Table 4: Accuracy on out-of-distribution datasets (details can be found in Appendix A) for tasks with unknown spurious correlations.

\mathcal{Q}

-Diversity improves over ERM by

.5-10\%

, while baselines underperform.

Under the two real-world settings, results are available in Table 2. Obviously, it can be seen that $\mathcal{Q}$ -Diversity improves the robust accuracy on both classification tasks, beating all the baselines by a large margin. In fact, its robust accuracy even overtakes that of Oracle DRO, despite the fact that the former does not use any group information at training time. To achieve better robust performances, all the baselines need group annotations in the validation set for hyperparameters tuning. For example, JTT has to tune the number of epochs $T$ to train the weaker model for group identification. When these annotations are unavailable in the validation set, their robust accuracy will drop significantly. In comparison, parameterizing the group identification in $\mathcal{Q}$ -Diversity allows the annotation completely free, and the trainable procedure can render better robust accuracy.

5 Analysis and Discussion

In this section, we present a detailed analysis on the contribution of the diversified uncertainty set $\mathcal{Q}$ to its strong unsupervised performance. Furthermore, we explore the robustness of our method under different distributional shifts and random label noise.

5.1 Role of the Diversified $\mathcal{Q}$

We inspect the group diversity under the mixing strategy through an ablation study depicted in Figure 6. Apparently, we can observe significant drops in both datasets when removing this group mixing. These drops reveal that diversifying the minority groups can indeed help improve robust accuracy.

In addition, we analyze the influence of the mixing parameter $\alpha$ . As shown in Figure 6, we can observe that $\alpha$ indeed affects the effectiveness of the group mixing, leading to the volatility in robust accuracy. Considering the feature of Beta distribution, the sampled $\lambda$ will be more concentrated around $0.5$ as the $\alpha$ value becomes large, resulting in a relatively balanced weight between the mixed example pairs. The model performance remains stable when $\alpha$ is around $7\sim 11$ .

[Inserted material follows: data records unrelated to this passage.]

Lemma pop_three_result s arr a b i j m' :
  is_heap comp val s arr 3 -> (i = 2 /\ j = 3 \/ i = 3 /\ j = 2) -> a = arr i -> b = arr j ->
  comp (val b) (val a) = false ->
  m' = alter (with_parent 0) a (alter (with_prev b) a (alter (with_parent a) b (mem s))) ->
  popped s arr 3 (Ok (arr 1, mkHeap m' a (u64 (_size s + -1)))).
Proof.
  intros H Hij -> -> Hc ->. pose proof (heap_layout _ _ _ H) as L. destruct H as [[[_ C N] Ht] O Z Sm].
  assert (L2 : layout (pair_arr (arr i) (arr j)) 2).
  { split.
    - intros k Hk. assert (k = 1 \/ k = 2) as [-> | ->] by lia; cbn; apply (lay_nz _ _ L); lia.
    - intros [|[|[|k]]] Hk; cbn; lia || done.
    - intros p q Hp E. assert (Hn : forall z, z = 2 \/ z = 3 -> arr z <> 0%Z) by (intros; apply (lay_nz _ _ L); lia).
      assert (p = 1 \/ p = 2) as [-> | ->] by lia; destruct q as [|[|[|q]]]; cbn in E; try done;
        first [exfalso; eapply (Hn i); [lia|congruence] | exfalso; eapply (Hn j); [lia|congruence]
              | apply (lay_inj _ _ L) in E; lia]. }
  eexists _, (pair_arr (arr i) (arr j)). split; [reflexivity|]. split; [|split].
  - split; [| |cbn [_size]; apply dec_size; [done|lia|lia]|lia].
    + split; [|reflexivity]. split; [done| |by repeat apply alter_null]. cbn [mem].
      intros k Hk. assert (k = 1 \/ k = 2) as [-> | ->] by lia;
        [change (pair_arr (arr i) (arr j) 1) with (arr i)|change (pair_arr (arr i) (arr j) 2) with (arr j)];
        repeat (rewrite (alter_at _ _ 3) by (done || lia)); dec; rewrite C by lia;
        cbn [fmap option_fmap option_map]; unfold with_parent, with_prev, cell; cbn [tree_parent prev next value];
        rewrite ?(lay_out _ _ L (2 * i)), ?(lay_out _ _ L (2 * i + 1)), ?(lay_out _ _ L (2 * j)), ?(lay_out _ _ L (2 * j + 1)) by lia; reflexivity.
    + intros k Hk. replace k with 2 by lia. exact Hc.
  - apply shrunk_members; [done|done|lia| |].
    + intros k Hk. assert (k = 1 \/ k = 2) as [-> | ->] by lia; [exists i|exists j]; (split; [lia|done]).
    + intros k Hk. destruct (decide (k = i)) as [->|]; [exists 1; split; [lia|done]|].
      exists 2. split; [lia|]. cbn. f_equal. lia.
  - intros p. cbn [mem]. by rewrite !alter_value.
Qed.

Lemma pop_three_spec s arr : is_heap comp val s arr 3 -> popped s arr 3 (pop_three comp s).
Proof using StrictWeak0.
  intros H. pose proof (heap_layout _ _ _ H) as L. pose proof H as [V O Z Sm]. pose proof V as [[_ C N] Ht].
  pose proof (hrep_live _ _ _ _ (view_rep _ _ _ _ V)) as Lv.
  unfold pop_three. erewrite bind_Ok by reflexivity. rewrite Ht.
  erewrite bind_Ok by (eapply get_prev_at; [done|lia]).
  erewrite bind_Ok by (eapply get_next_at; [done|lia]).
  do 2 erewrite bind_Ok by (eapply deref_at; [done|lia]). unfold set_top, set_parent, set_prev.
  change (2 * 1) with 2. change (2 + 1) with 3.
  destruct (comp (val (arr 2)) (val (arr 3))) eqn:E; rewrite !bind_assoc; unfold modify at 1;
    (erewrite bind_Ok by reflexivity); rewrite !bind_assoc.
  - do 2 erewrite bind_Ok by (eapply update_at; [live_t|lia]). erewrite bind_Ok by reflexivity.
    cbn [gets _top on_mem]. erewrite bind_Ok by (eapply update_at; [live_t|lia]).
    eapply (pop_three_result s arr (arr 2) (arr 3) 2 3); [done|lia|done|done|by apply sw_asym|reflexivity].
  - do 2 erewrite bind_Ok by (eapply update_at; [live_t|lia]). erewrite bind_Ok by reflexivity.
    cbn [gets _top on_mem]. erewrite bind_Ok by (eapply update_at; [live_t|lia]).
    eapply (pop_three_result s arr (arr 3) (arr 2) 3 2); [done|lia|done|done|done|reflexivity].
Qed.

(** The memory before the loop of [pop]. *)
Definition pop_mem arr n m : gmap Z (hnode T) :=
  let e := arr n in
  let m := alter (with_prev (arr 2)) e m in
  let m := alter (with_next (arr 3)) e m in
  let m := alter (if decide (n mod 2 = 0) then with_prev 0 else with_next 0) (arr (n / 2)) m in
  let m := alter (with_parent 0) e m in
  let m := alter (with_parent e) (arr 2) m in
  alter (with_parent e) (arr 3) m.

Lemma moved_1 arr n : moved arr n 1 = arr n.
Proof. done. Qed.
Lemma moved_n arr n : 2 <= n -> moved arr n n = 0%Z.
Proof. intros. unfold moved. by dec. Qed.
Lemma moved_ne arr n k : k <> 1 -> k <> n -> moved arr n k = arr k.
Proof. intros. unfold moved. by dec. Qed.

Lemma pop_mem_rep m arr n :
  hrep val m arr n -> 4 <= n -> hrep val (pop_mem arr n m) (moved arr n) (n - 1).
Proof.
  clear comp StrictWeak0. intros [L C N] Hn. split; [apply moved_layout; [done|lia]| |by repeat apply alter_null].
  intros k Hk. unfold pop_mem. cbv zeta.
  destruct (decide (k = 1)) as [->|Hk1].
  - rewrite moved_1. repeat (rewrite (alter_at _ _ n) by (done || lia)); dec. rewrite C by lia. unfold cell.
    rewrite moved_1. change (2 * 1) with 2. change (2 + 1) with 3. change (1 / 2) with 0.
    rewrite !moved_ne by lia. rewrite (lay_out _ _ L 0) by lia. done.
  - rewrite (moved_ne _ _ k) by lia. repeat (rewrite (alter_at _ _ n) by (done || lia)). rewrite C by lia. unfold cell.
    rewrite (moved_ne _ _ k) by lia. rewrite (decide_False (P := k = n)) by lia.
    assert (Hp : moved arr n (k / 2) = if decide (k = 2 \/ k = 3) then arr n else arr (k / 2)).
    { case_decide; [replace (k / 2) with 1 by lia; done|]. apply moved_ne; lia. }
    rewrite Hp. clear Hp.
    assert (Hl : moved arr n (2 * k) = if decide (k = n / 2 /\ n mod 2 = 0) then 0%Z else arr (2 * k)).
    { case_decide; [replace (2 * k) with n by lia; apply moved_n; lia|]. apply moved_ne; lia. }
    assert (Hr : moved arr n (2 * k + 1) = if decide (k = n / 2 /\ n mod 2 <> 0) then 0%Z else arr (2 * k + 1)).
    { clear Hl. case_decide; [replace (2 * k + 1) with n by lia; apply moved_n; lia|]. apply moved_ne; lia. }
    rewrite Hl, Hr. clear Hl Hr N.
    destruct (decide (n mod 2 = 0)); destruct (decide (k = n / 2)); destruct (decide (k = 2)); destruct (decide (k = 3));
      try (exfalso; lia); dec; reflexivity.
Qed.

Lemma pop_links s arr n :
  view val s arr n -> 4 <= n ->
  let s1 := mkHeap (pop_mem arr n (mem s)) (arr n) (_size s) in
  view val s1 (moved arr n) (n - 1) /\ same_objects s s1 /\
  forall A (k : M (tree_heap T) A),
    (set_top (arr n) ;;
     let* l := get_prev (arr 1) in set_prev (arr n) l ;;
     let* r := get_next (arr 1) in set_next (arr n) r ;;
     let* ep := get_parent (arr n) in
     let* x := get_prev ep in
     (if (arr n =? x)%Z then set_prev ep 0 else set_next ep 0) ;;
     set_parent (arr n) 0 ;;
     let* l := get_prev (arr 1) in set_parent l (arr n) ;;
     let* r := get_next (arr 1) in set_parent r (arr n) ;; k) s = k s1.
Proof.
  intros [R Ht] Hn s1. subst s1. split; [|split].
  - split; [by apply pop_mem_rep|done].
  - intros p. cbn [mem]. unfold pop_mem. cbv zeta. repeat case_decide; by rewrite !alter_value.
  - intros A k. pose proof (hrep_live _ _ _ _ R) as Lv. destruct R as [L C N].
    unfold set_top, modify, set_prev, set_next, set_parent. erewrite bind_Ok by reflexivity.
    get_t (@get_prev_ok T). upd_t. get_t (@get_next_ok T). upd_t. get_t (@get_parent_ok T). get_t (@get_prev_ok T).
    rewrite (arr_eqb _ n) by (done || lia).
    unfold pop_mem. case_bool_decide; [rewrite decide_True by lia|rewrite decide_False by lia];
      upd_t; upd_t; get_t (@get_prev_ok T); upd_t; get_t (@get_next_ok T); upd_t; reflexivity.
Qed.

Lemma pop_many_spec s arr n : is_heap comp val s arr n -> 4 <= n -> popped s arr n (pop_many comp s).
Proof using StrictWeak0.
  intros H Hn. pose proof (heap_layout _ _ _ H) as L. pose proof H as [V O Z Sm].
  unfold pop_many. erewrite bind_Ok by reflexivity. rewrite (view_top _ _ _ _ V).
  unfold _rightmost_full. rewrite bind_assoc. erewrite bind_Ok by reflexivity. rewrite Z.
  erewrite bind_Ok by (eapply get_nth_spec; [done|lia..]). rewrite Nat2Z.id.
  destruct (pop_links s arr n V Hn) as (V1 & S1 & E1). rewrite E1. clear E1. set (s1 := mkHeap _ _ _) in *.
  assert (G : sifted comp val s1 (moved arr n) (n - 1) (sift_down comp sift_fuel (arr n) s1)).
  { rewrite <- (moved_1 arr n). apply sift_down_spec; try done.
    - split; [|intros; lia]. intros k Hk Hkn. unfold ordered. rewrite !moved_ne by lia. apply O. lia.
    - lia.
    - rewrite Nat.mul_1_l. apply Nat2Z.inj_lt. rewrite Nat2Z.inj_pow. unfold sift_fuel.
      apply Z.lt_trans with (2 ^ 63)%Z; [lia|]. apply Z.pow_lt_mono_r; lia. }
  destruct G as (s2 & arr2 & E2 & V2 & H2 & P2 & Z2 & S2). erewrite bind_Ok by done.
  unfold add_size, modify, bind, ret. eexists _, arr2. split; [reflexivity|]. split; [|split].
  - split; [split; apply V2|done| |lia]. cbn [_size]. rewrite Z2. apply dec_size; [done|lia|lia].
  - rewrite P2. apply moved_members; [done|lia].
  - etrans; [exact S1|]. exact S2.
Qed.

5.2 Generalization to OOD Sets

Since $\mathcal{Q}$ -Diversity is a totally unsupervised method, it can be used off the shelf to improve OOD generalization on a new task. We therefore transfer $\mathcal{Q}$ -Diversity, along with two other well-performing unsupervised baselines, i.e., EIIL and JTT that first trained on MultiNLI and SST2 dataset, to a wide range of OOD datasets where the in-distribution spurious correlations may not hold.

$\mathcal{Q}$ -Diversity improves robustness to unknown distributional shifts.

With the unknown group information of these OOD test sets, we report the average accuracy in Table 4. Strikingly, we can observe that across the tasks and datasets, the two baselines even underperform than the lower bound of ERM. Especially on the SST2 dataset, the average accuracy of EIIL and JTT drop around $10\%$ and $20\%$ . We speculate this failure mode can be attributed to their heuristic group identification manners, easily overfitting to the in-domain data. In contrast, $\mathcal{Q}$ -Diversity outperforms ERM by $0.5\%$ - $5\%$ across the datasets on average, revealing its great robustness to different distribution shifts.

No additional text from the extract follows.